What is my eco-identity? My eco-identity is something I question ever day. It is difficult for me to consider myself as something. When I talked about my eco-identity in my blog post #3, I related it to a memory I had when I was back home. Now I do not know what or where “home” is. I was born and raised in Alberta. The environment there is beautiful in some areas because of the hills, forests and especially the mountains. Coming to Saskatchewan is a little bit different. I drove home to Camrose, AB last weekend and for once I focused on the landscape throughout my drive. I did not realize how different Alberta and Saskatchewan were until I crossed over the Alberta border. I then drove through many areas, which were surrounded, by trees and hills unlike in Saskatchewan. In Saskatchewan bond, all I have seen is flat fields around the highway. I believe there are places in Saskatchewan that are just as beautiful as some of the places I’ve been in Alberta, but that is something that I still have to experience. It makes me sad to see what I left in Alberta. It seems crazy to me that so much can change between provinces. From living in Alberta my whole life, it assures me I want to go back after my schooling.
Being in Regina has opened up new ideas and perspectives to me. It allows to me become more aware of the environment and Treaty Education. I am gaining new knowledge every day when it comes to Treaty Education. From having the opportunity to create a lesson plan for Morgan’s class, it allowed me to look into Treaty Education curriculum. It is easy to connect the Treaty Education outcomes into activities and lesson plans if you take time to do so. Before I did not think Treaty Education was important, but now being in Regina for almost 2 years and learning about Treaty Education in almost all my classes, it makes me more aware to the importance. It is important because we are all Treaty people, whether we want to acknowledge that or not. David Orr statement that “all education is Environmental Education,”(Orr, 12) leads to the idea the Treaty Education connects to Environmental Education. I believe that Environmental Education allows teachers and students to be more mindful. In the reading “Leave No Child Inside,” it mentions a situation where parents are afraid to let their children play outside. No one should be afraid to go outside, being outside is a way to express yourself in a new way.

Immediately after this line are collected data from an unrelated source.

(* ===== verification/TimeStamp.v ===== *)
(** * TimeStamp: kanon/util/time_stamp.{h,cc}

    Microseconds since the epoch in a signed 64-bit integer.  Signed overflow is
    undefined, so the arithmetic is partial.  The C library's calendar functions
    are arguments; the conversions of [snprintf] that the sources use are
    modelled here, for the logger as well.  The operators that take a [double]
    are left out. *)

From Stdlib Require Import ZArith Lia.
From S2P Require Import Prelude FixedBuffer.

(** ** Integers of the machine *)

(** The result of signed arithmetic of width [w], undefined on overflow. *)
Definition sint (w z : Z) : option Z :=
  assert! (- 2 ^ (w - 1) <=? z) && (z <? 2 ^ (w - 1)); Some z.

(** ** [snprintf] *)

(** [%d] and [%ld] *)
Definition decimal (n : Z) : list byte := default [] (int2Str n).

(** [%0wd]: zeros between the sign and the digits. *)
Definition decimal0 (w : nat) (n : Z) : list byte :=
  let ds := decimal (Z.abs n) in
  let sg := if n <? 0 then [minus_sign] else [] in
  sg ++ repeat zero_digit (w - length sg - length ds) ++ ds.

(** [%wd]: blanks in front. *)
Definition decimal_blank (w : nat) (n : Z) : list byte :=
  repeat " "%byte (w - length (decimal n)) ++ decimal n.

(** What is left of the text in an array of [size] bytes, without terminator. *)
Definition snprintf (size : Z) (txt : list byte) : list byte := take (Z.to_nat (size - 1)) txt.

(** ** Time *)

Record tm := mkTm { tm_year : Z; tm_mon : Z; tm_mday : Z; tm_hour : Z; tm_min : Z; tm_sec : Z }.

Record TimeStamp := mkTimeStamp { microseconds_ : Z }.

Definition kMicrosecondsPerSeconds_ : Z := 1000000.

Definition GetMicroseconds (t : TimeStamp) : Z := microseconds_ t.
Definition GetSeconds (t : TimeStamp) : Z := Z.quot (microseconds_ t) kMicrosecondsPerSeconds_.
Definition GetMilliseconds (t : TimeStamp) : Z := Z.quot (microseconds_ t) 1000.

Definition ts_plus (x y : TimeStamp) : option TimeStamp :=
  us ← sint 64 (microseconds_ x + microseconds_ y); Some (mkTimeStamp us).
Definition ts_minus (x y : TimeStamp) : option TimeStamp :=
  us ← sint 64 (microseconds_ x - microseconds_ y); Some (mkTimeStamp us).
Definition ts_opp (x : TimeStamp) : option TimeStamp :=
  us ← sint 64 (- microseconds_ x); Some (mkTimeStamp us).

(** The units count in an [int]: they are multiplied in 32 bits. *)
Inductive unit := Microsecond (count : Z) | MilliSecond (count : Z) | Second (count : Z).

Definition in_microseconds (u : unit) : option Z :=
  match u with
  | Microsecond count => Some count
  | MilliSecond count => sint 32 (count * 1000)
  | Second count => sint 32 (count * 1000000)
  end.

Definition plus_unit (t : TimeStamp) (u : unit) : option TimeStamp :=
  n ← in_microseconds u;
  us ← sint 64 (microseconds_ t + n);
  Some (mkTimeStamp us).

Definition opp_unit (u : unit) : option unit :=
  match u with
  | Microsecond count => n ← sint 32 (- count); Some (Microsecond n)
  | MilliSecond count => n ← sint 32 (- count); Some (MilliSecond n)
  | Second count => n ← sint 32 (- count); Some (Second n)
  end.

Definition minus_unit (t : TimeStamp) (u : unit) : option TimeStamp :=
  u ← opp_unit u; plus_unit t u.

(** [operator-(unit, TimeStamp)] *)
Definition unit_minus (u : unit) (t : TimeStamp) : option TimeStamp :=
  d ← minus_unit t u; ts_opp d.

Definition FromUnixTime (seconds microseconds : Z) : option TimeStamp :=
  s ← sint 64 (seconds * kMicrosecondsPerSeconds_);
  us ← sint 64 (s + microseconds);
  Some (mkTimeStamp us).

(** [Now], at the clock's reading. *)
Definition Now (tv_sec tv_usec : Z) : option TimeStamp := FromUnixTime tv_sec tv_usec.

Definition ts_eq (x y : TimeStamp) : bool := microseconds_ x =? microseconds_ y.
Definition ts_lt (x y : TimeStamp) : bool := microseconds_ x <? microseconds_ y.

(** The count is unsigned; the product wraps and is then taken as signed. *)
Definition AddTimeUs (x : TimeStamp) (us : Z) : option TimeStamp :=
  r ← sint 64 (microseconds_ x + swrap 64 us); Some (mkTimeStamp r).
Definition AddTimeMs (x : TimeStamp) (ms : Z) : option TimeStamp := AddTimeUs x (u64 (ms * 1000)).

Definition ToString (t : TimeStamp) : list byte :=
  let seconds := Z.quot (microseconds_ t) kMicrosecondsPerSeconds_ in
  let microseconds := Z.rem (microseconds_ t) kMicrosecondsPerSeconds_ in
  snprintf 64 (decimal seconds ++ str ".6" ++ decimal microseconds).

Section calendar.
Context (localtime : Z -> tm).

Definition ToFormattedString (isShowMicroseconds : bool) (t : TimeStamp) : list byte :=
  let tm := localtime (Z.quot (microseconds_ t) kMicrosecondsPerSeconds_) in
  let date y := y ++ decimal0 2 (tm_mon tm + 1) ++ decimal0 2 (tm_mday tm) ++ str " " ++
    decimal0 2 (tm_hour tm) ++ str ":" ++ decimal0 2 (tm_min tm) ++ str ":" ++ decimal0 2 (tm_sec tm) in
  if isShowMicroseconds then
    let microseconds := Z.rem (microseconds_ t) kMicrosecondsPerSeconds_ in
    snprintf 64 (date (decimal_blank 4 (tm_year tm + 1900)) ++ str "." ++ decimal0 6 microseconds)
  else snprintf 64 (date (decimal0 4 (tm_year tm + 1900))).

(** [strptime] stores what it could parse, also when it fails. *)
Context (strptime : list byte -> list byte -> bool * tm) (mktime : tm -> Z).

(** The time stamp and what [*ok] is set to; [with_ok] when it is not null. *)
Definition FromTimeStr (format rep : list byte) (with_ok : bool) : option (TimeStamp * option bool) :=
  let '(parsed, tm) := strptime rep format in
  if negb parsed && with_ok then Some (mkTimeStamp 0, Some false)
  else
    us ← sint 64 (mktime tm * kMicrosecondsPerSeconds_);
    Some (mkTimeStamp us, if with_ok then Some true else None).

End calendar.

(** ** Properties *)

Lemma sint_Some w z : - 2 ^ (w - 1) <= z < 2 ^ (w - 1) -> sint w z = Some z.
Proof. intros Hz. unfold sint. by rewrite check_bind_true by lia. Qed.

Lemma sint_inv w z r : sint w z = Some r -> r = z /\ - 2 ^ (w - 1) <= z < 2 ^ (w - 1).
Proof. unfold sint. intros E. inv_monad. bool_prop. lia. Qed.

(** A time is the seconds and the microseconds it was made from. *)
Lemma unix_time_roundtrip seconds microseconds t :
  0 <= seconds -> 0 <= microseconds < 1000000 -> FromUnixTime seconds microseconds = Some t ->
  GetSeconds t = seconds /\ Z.rem (GetMicroseconds t) kMicrosecondsPerSeconds_ = microseconds.
Proof.
  unfold FromUnixTime, GetSeconds, GetMicroseconds, kMicrosecondsPerSeconds_. intros Hs Hu E. inv_monad.
  repeat match goal with H : sint _ _ = Some _ |- _ => apply sint_inv in H as [-> _] end. cbn [microseconds_].
  rewrite Z.quot_div_nonneg, Z.rem_mod_nonneg by lia. split.
  - rewrite Z.div_add_l, Z.div_small by lia. lia.
  - rewrite Z.add_comm, Z.mod_add, Z.mod_small by lia. done.
Qed.

(** Adding and taking away again. *)
Lemma plus_minus_unit t u t' : plus_unit t u = Some t' ->
  forall t'', minus_unit t' u = Some t'' -> microseconds_ t = microseconds_ t''.
Proof.
  unfold minus_unit, opp_unit, plus_unit. intros E t'' E'.
  destruct u; cbn [in_microseconds] in *; inv_monad; cbn [in_microseconds] in *; inv_monad;
    repeat match goal with H : sint _ _ = Some _ |- _ => apply sint_inv in H as [? ?] end; cbn [microseconds_] in *; lia.
Qed.

(** Microseconds of at most 35 minutes and 47 seconds fit the 32 bits in which
    the units are multiplied; an hour does not. *)
Lemma seconds_bound count :
  in_microseconds (Second count) = (if Z.abs count <=? 2147 then Some (count * 1000000) else None).
Proof.
  unfold in_microseconds, sint. change (2 ^ (32 - 1)) with 2147483648. case_bool.
  - rewrite check_bind_true; [done|]. apply andb_true_iff. rewrite Z.leb_le, Z.ltb_lt. lia.
  - destruct (andb _ _) eqn:E; [|done]. bool_prop. lia.
Qed.

(** ** Defects *)

Lemma hour_overflows t : plus_unit t (Second 3600) = None.
Proof. unfold plus_unit. by rewrite seconds_bound. Qed.

(** Half past one second reads as 1.65 seconds and more. *)
Lemma ToString_wrong : ToString (mkTimeStamp 1500000) = str "1.6500000".
Proof. reflexivity. Qed.

(** Without the out parameter a string that does not parse gives the time of
    whatever the fields hold. *)
Lemma unparsed_time_accepted strptime mktime format rep tm :
  strptime rep format = (false, tm) -> - 2 ^ 43 <= mktime tm < 2 ^ 43 ->
  FromTimeStr strptime mktime format rep false =
  Some (mkTimeStamp (mktime tm * kMicrosecondsPerSeconds_), None).
Proof.
  intros E Hm. unfold FromTimeStr. rewrite E. cbn [negb andb].
  rewrite sint_Some; [done|]. unfold kMicrosecondsPerSeconds_. change (64 - 1) with 63. lia.
Qed.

From tracing my roots back to my home and my blog post 3, being outside was one of the best parts of my childhood. I loved to be outside no matter what the weather was like. If I was outside making snowmen or swimming in lakes, I enjoyed being outside. Environmental education is a part of me and will be apart of my future. I realized from a poststructuralist and eco-feminist perspective that I can be who ever I want in nature and can work towards things I believe in.